* Task goal *
In the material below, find the line with "match fold_result (vmess_fingerprint_loop" and the line with "(** ** The interface the reload uses *)", then output those two lines and every line between them, exactly.

* Available data *
####################
(* ===== verification/InboundUsers.v ===== *)
(** * Users of the SOCKS, VLESS and VMess inbounds

    Model of protocol/socks/hot_add.go, protocol/vless/hot_add.go and
    protocol/vmess/hot_add.go: preparing the users of an inbound and the
    snapshot that is published with them, with the user tables of the VLESS
    and VMess services of local-modules/sing-vmess.  What [prepareUsers]
    returns is the publication of the user table and the inbound as it will be
    once the closure has run. *)
From S2P Require Import Prelude Json UserState UserPlan.

(** ** Options *)

Record SocksUser := mkSocksUser { su_Username : string; su_Password : string }.
Record SocksInboundOptions := mkSocksOptions { so_Users : list SocksUser; so_RequireAuth : bool }.
Record VLESSUser := mkVLESSUser { vu_Name : string; vu_UUID : string; vu_Flow : string }.
Record VMessUser := mkVMessUser { mu_Name : string; mu_UUID : string; mu_AlterId : Z }.

(** The dynamic type behind the [any] of [PrepareUserUpdate]. *)
Inductive InboundOptions :=
| SocksOptions (o : SocksInboundOptions)
| VLESSOptions (users : list VLESSUser)
| VMessOptions (users : list VMessUser)
| OtherOptions.

(** ** Code outside the repository *)

(** [userstate.Fingerprint] of a user, [auth.NewAuthenticator], which is nil
    exactly for an empty list, and the VMess key derivations (MD5 and AES). *)
Class InboundEnv := {
  inbound_plan :: PlanEnv;
  socks_fingerprint : SocksUser → string;
  vless_fingerprint : VLESSUser → string;
  vmess_fingerprint : VMessUser → string;
  Authenticator : Type;
  NewAuthenticator : list SocksUser → option Authenticator;
  NewAuthenticator_nil : ∀ us, NewAuthenticator us = None ↔ us = [];
  VMessKey : string → string;
  AlterId : string → string;
  NewCipher : string → option error;
}.

(** [uuid.FromString], or the UUID derived from the text. *)
Definition canonical_uuid `{PlanEnv} (raw : string) : string :=
  match FromString raw with Some id => id | None => NewV5 raw end.

(** ** Identities and services *)

Record userIdentity := mkUserIdentity { ui_Name : string; ui_Index : nat; ui_Token : option nat }.

#[export] Instance userIdentity_eq_dec : EqDecision userIdentity.
Proof. solve_decision. Defined.
#[export] Program Instance userIdentity_countable : Countable userIdentity :=
  inj_countable' (λ i, (ui_Name i, ui_Index i, ui_Token i)) (λ p, mkUserIdentity p.1.1 p.1.2 p.2) _.
Next Obligation. by intros []. Qed.

Record vlessService := mkVlessService {
  userMap : gmap string userIdentity;
  userFlow : gmap userIdentity string;
}.
Record vmessService := mkVmessService {
  userKey : gmap userIdentity string;
  userAlterIds : gmap userIdentity (list string);
}.

Section inbounds.
Context `{InboundEnv}.

Record userSnapshot := mkUserSnapshot {
  required : bool;
  authenticator : option Authenticator;
  us_identities : gmap string nat;
}.

(** The state [PrepareUserUpdate] reads and the closure replaces. *)
Inductive Inbound :=
| SocksInbound (userTable : nat) (users : option userSnapshot)
| VLESSInbound (userTable : nat) (kernelTLS : bool) (service : option vlessService)
| VMessInbound (userTable : nat) (service : vmessService)
| OtherInbound.

(** [h.userTable.Prepare]; the table of an inbound is allocated with it. *)
Definition prepare_table (t : nat) (fingerprints : gmap string string) (changed : option (gmap string bool))
    (w : World) : World * gmap string nat * Publication :=
  match tables w !! t with
  | Some tb => Prepare t tb fingerprints (default ∅ changed) w
  | None => (w, ∅, mkPublication t [] ∅)
  end.

(** ** SOCKS *)

Definition socks_fingerprint_loop (fps : gmap string string) (user : SocksUser) : result (gmap string string) :=
  if bool_decide (su_Username user = "") || bool_decide (su_Password user = "")
     || bool_decide (255 < String.length (su_Username user)) || bool_decide (255 < String.length (su_Password user))
  then Err (ENew "SOCKS credentials require 1 to 255 bytes")
  else if decide (is_Some (fps !! su_Username user)) then Err (ENew "duplicate SOCKS user")
  else Ok (<[su_Username user := socks_fingerprint user]> fps).

Definition socks_prepareUsers (t : nat) (users : option userSnapshot) (options : SocksInboundOptions)
    (changed : option (gmap string bool)) (w : World) : World * result (Publication * Inbound) :=
  match fold_result socks_fingerprint_loop (so_Users options) ∅ with
  | Err e => (w, Err e)
  | Ok fingerprints =>
      let '(w, identities, publish) := prepare_table t fingerprints changed w in
      let some_users := bool_decide (0 < length (so_Users options)) in
      let req := so_RequireAuth options || some_users || match users with Some previous => required previous | None => false end in
      if bool_decide (is_Some changed) && req && negb some_users && negb (so_RequireAuth options)
      then (w, Err (ENew "empty authenticated SOCKS requires require_auth:true for restart safety"))
      else (w, Ok (publish, SocksInbound t (Some (mkUserSnapshot req (NewAuthenticator (so_Users options)) identities))))
  end.

(** ** VLESS *)

Definition vless_fingerprint_loop (kernelTLS : bool) (fps : gmap string string) (iu : nat * VLESSUser)
    : result (gmap string string) :=
  let '(index, user) := iu in
  if kernelTLS && bool_decide (vu_Flow user ≠ "")
  then Err (ENew "VLESS flow changes are incompatible with kernel TLS")
  else if decide (vu_Flow user ≠ "" ∧ vu_Flow user ≠ "xtls-rprx-vision") then Err (ENew "invalid VLESS flow")
  else
    let key := Key (vu_Name user) index in
    if decide (is_Some (fps !! key)) then Err (ENew "duplicate VLESS user")
    else Ok (<[key := vless_fingerprint user]> fps).

(** vless/service.go, [UpdateUsers], over the list of users with their UUIDs
    and flows. *)
Definition vless_UpdateUsers (l : list (userIdentity * string * string)) : vlessService :=
  foldl (λ s (e : userIdentity * string * string),
           let '(user, raw, flow) := e in
           mkVlessService (<[canonical_uuid raw := user]> (userMap s)) (<[user := flow]> (userFlow s)))
        (mkVlessService ∅ ∅) l.

Definition vless_identities (tokens : gmap string nat) (users : list VLESSUser)
    : list (userIdentity * string * string) :=
  imap (λ index user,
          (mkUserIdentity (vu_Name user) index (tokens !! Key (vu_Name user) index), vu_UUID user, vu_Flow user))
       users.

Definition vless_prepareUsers (t : nat) (kernelTLS : bool) (users : list VLESSUser)
    (changed : option (gmap string bool)) (w : World) : World * result (Publication * Inbound) :=
  match fold_result (vless_fingerprint_loop kernelTLS) (imap pair users) ∅ with
  | Err e => (w, Err e)
  | Ok fingerprints =>
      let '(w, tokens, publish) := prepare_table t fingerprints changed w in
      (w, Ok (publish, VLESSInbound t kernelTLS (Some (vless_UpdateUsers (vless_identities tokens users)))))
  end.

(** ** VMess *)

Definition vmess_fingerprint_loop (dynamic : bool) (fps : gmap string string) (iu : nat * VMessUser)
    : result (gmap string string) :=
  let '(index, user) := iu in
  if dynamic && bool_decide (mu_AlterId user ≠ 0%Z) then Err (ENew "dynamic VMess requires AEAD users")
  else
    let key := Key (mu_Name user) index in
    if decide (is_Some (fps !! key)) then Err (ENew "duplicate VMess user")
    else Ok (<[key := vmess_fingerprint user]> fps).

(** [n] successive alternative identifiers. *)
Fixpoint alter_ids (n : nat) (current : string) : list string :=
  match n with
  | 0 => []
  | S n => let next := AlterId current in next :: alter_ids n next
  end.

(** local-modules/sing-vmess/service.go, [PrepareUsers]: the tables the closure
    installs. *)
Definition vmess_PrepareUser (s : vmessService) (e : userIdentity * string * Z) : result vmessService :=
  let '(user, raw, alterId) := e in
  let userUUID := canonical_uuid raw in
  let key := VMessKey userUUID in
  match NewCipher key with
  | Some err => Err err
  | None =>
      Ok (mkVmessService (<[user := key]> (userKey s))
            (if bool_decide (0 < alterId)%Z then <[user := alter_ids (Z.to_nat alterId) userUUID]> (userAlterIds s)
             else userAlterIds s))
  end.

Definition vmess_identities (tokens : gmap string nat) (users : list VMessUser)
    : list (userIdentity * string * Z) :=
  imap (λ index user,
          (mkUserIdentity (mu_Name user) index (tokens !! Key (mu_Name user) index), mu_UUID user, mu_AlterId user))
       users.

Definition vmess_prepareUsers (t : nat) (users : list VMessUser)
    (changed : option (gmap string bool)) (w : World) : World * result (Publication * Inbound) :=
  match fold_result (vmess_fingerprint_loop (bool_decide (is_Some changed))) (imap pair users) ∅ with
  | Err e => (w, Err e)
  | Ok fingerprints =>
      let '(w, tokens, publish) := prepare_table t fingerprints changed w in
      match fold_result vmess_PrepareUser (vmess_identities tokens users) (mkVmessService ∅ ∅) with
      | Err e => (w, Err e)
      | Ok service => (w, Ok (publish, VMessInbound t service))
      end
  end.

(** ** The interface the reload uses *)

(** [PrepareUserUpdate] of the three inbounds; the outer option is the failed
    interface assertion of the caller. *)
Definition PrepareUserUpdate (h : Inbound) (raw : InboundOptions) (changed : gmap string bool) (w : World)
    : option (World * result (Publication * Inbound)) :=
  match h with
  | SocksInbound t users =>
      Some match raw with
           | SocksOptions o => socks_prepareUsers t users o (Some changed) w
           | _ => (w, Err (ENew "invalid SOCKS user options"))
           end
  | VLESSInbound t ktls _ =>
      Some match raw with
           | VLESSOptions us => vless_prepareUsers t ktls us (Some changed) w
           | _ => (w, Err (ENew "invalid VLESS user options"))
           end
  | VMessInbound t _ =>
      Some match raw with
           | VMessOptions us => vmess_prepareUsers t us (Some changed) w
           | _ => (w, Err (ENew "invalid VMess user options"))
           end
  | OtherInbound => None
  end.

(** ** Admission *)

(** What [socks.Inbound.NewConnectionEx] does with a connection. *)
Inductive socks_admission :=
| RefuseRevoked
| Anonymous
| Authenticate (a : Authenticator).

Definition socks_NewConnection (snapshot : userSnapshot) : socks_admission :=
  match authenticator snapshot with
  | None => if required snapshot then RefuseRevoked else Anonymous
  | Some a => Authenticate a
  end.

(** [bindUser]: the identity a SOCKS user name stands for is that of the
    snapshot the connection started with. *)
Definition socks_bindUser (ctx : Ctx) (snapshot : option userSnapshot) (name : option string) (w : World)
    : World * option error :=
  match snapshot, name with
  | Some sn, Some name => Bind ctx (us_identities sn !! name) w
  | _, _ => (w, Some ErrRevoked)
  end.

(** vless/service.go, [NewConnection] up to [OnAuthenticated]: the UUID and the
    flow of a request select the identity to bind. *)
Definition vless_authenticate (s : vlessService) (uuid flow : string) (visionUDP : bool) (ctx : Ctx) (w : World)
    : World * result userIdentity :=
  match userMap s !! uuid with
  | None => (w, Err (ENew "unknown UUID"))
  | Some user =>
      if bool_decide (flow = "xtls-rprx-vision") && visionUDP
      then (w, Err (ENew "flow does not support UDP"))
      else if decide (flow ≠ default "" (userFlow s !! user)) then (w, Err (ENew "flow mismatch"))
      else
        match Bind ctx (ui_Token user) w with
        | (w', Some e) => (w', Err e)
        | (w', None) => (w', Ok user)
        end
  end.
End inbounds.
####################
* Written response *
  match fold_result (vmess_fingerprint_loop (bool_decide (is_Some changed))) (imap pair users) ∅ with
  | Err e => (w, Err e)
  | Ok fingerprints =>
      let '(w, tokens, publish) := prepare_table t fingerprints changed w in
      match fold_result vmess_PrepareUser (vmess_identities tokens users) (mkVmessService ∅ ∅) with
      | Err e => (w, Err e)
      | Ok service => (w, Ok (publish, VMessInbound t service))
      end
  end.

(** ** The interface the reload uses *)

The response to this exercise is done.